Goal of the exercise:
Output exactly, with nothing added, the entries from the first line through the line with "set_events (events db".

#### Extracted entries

(** ** Each operation preserves the invariant *)

(** The database after an accepted update. *)
Definition updated (id : string) (b : backend_row) (st : BackendState) (db : DB) : DB :=
  let id' := event_seq db in
  set_events (events db ++ [MkEvent id' "backend_state" (Some id) (clock db) (PlState st)])
    (id' + 1)
    (notified db ++ [(EVENT_CHANNEL, MkNotification (Some id') (clock db) "backend_state"
                                       (Some id) (PlState st))])
    (set_states (states db ++ [MkState (state_seq db) id (Some st) (clock db)]) (state_seq db + 1)
       (set_keys (if BackendState.is_terminated st then delete id (keys db) else keys db)
          (set_backends (<[id := Backends.with_state (clock db) st b]> (backends db)) db))).

Lemma update_state_eq id st db :
  Backends.update_state id st db =
    match backends db !! id with
    | Some b => if Backends.accepts (BackendState.status_int st) b
                then (updated id b st db, Ok true) else (db, Ok false)
    | None => (db, Ok false)
    end.
Proof.
  unfold Backends.update_state, Backends.update_state_txn, run_txn.
  destruct (backends db !! id) as [b|] eqn:Hb; [|done].
  destruct (Backends.accepts _ b); [|done].
  rewrite emit_state_change_eq.
  destruct (BackendState.is_terminated st) eqn:Ht; simpl; rewrite lookup_insert_eq;
    unfold updated; rewrite Ht; done.
Qed.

########

Response area:
(** ** Each operation preserves the invariant *)

(** The database after an accepted update. *)
Definition updated (id : string) (b : backend_row) (st : BackendState) (db : DB) : DB :=
  let id' := event_seq db in
  set_events (events db ++ [MkEvent id' "backend_state" (Some id) (clock db) (PlState st)])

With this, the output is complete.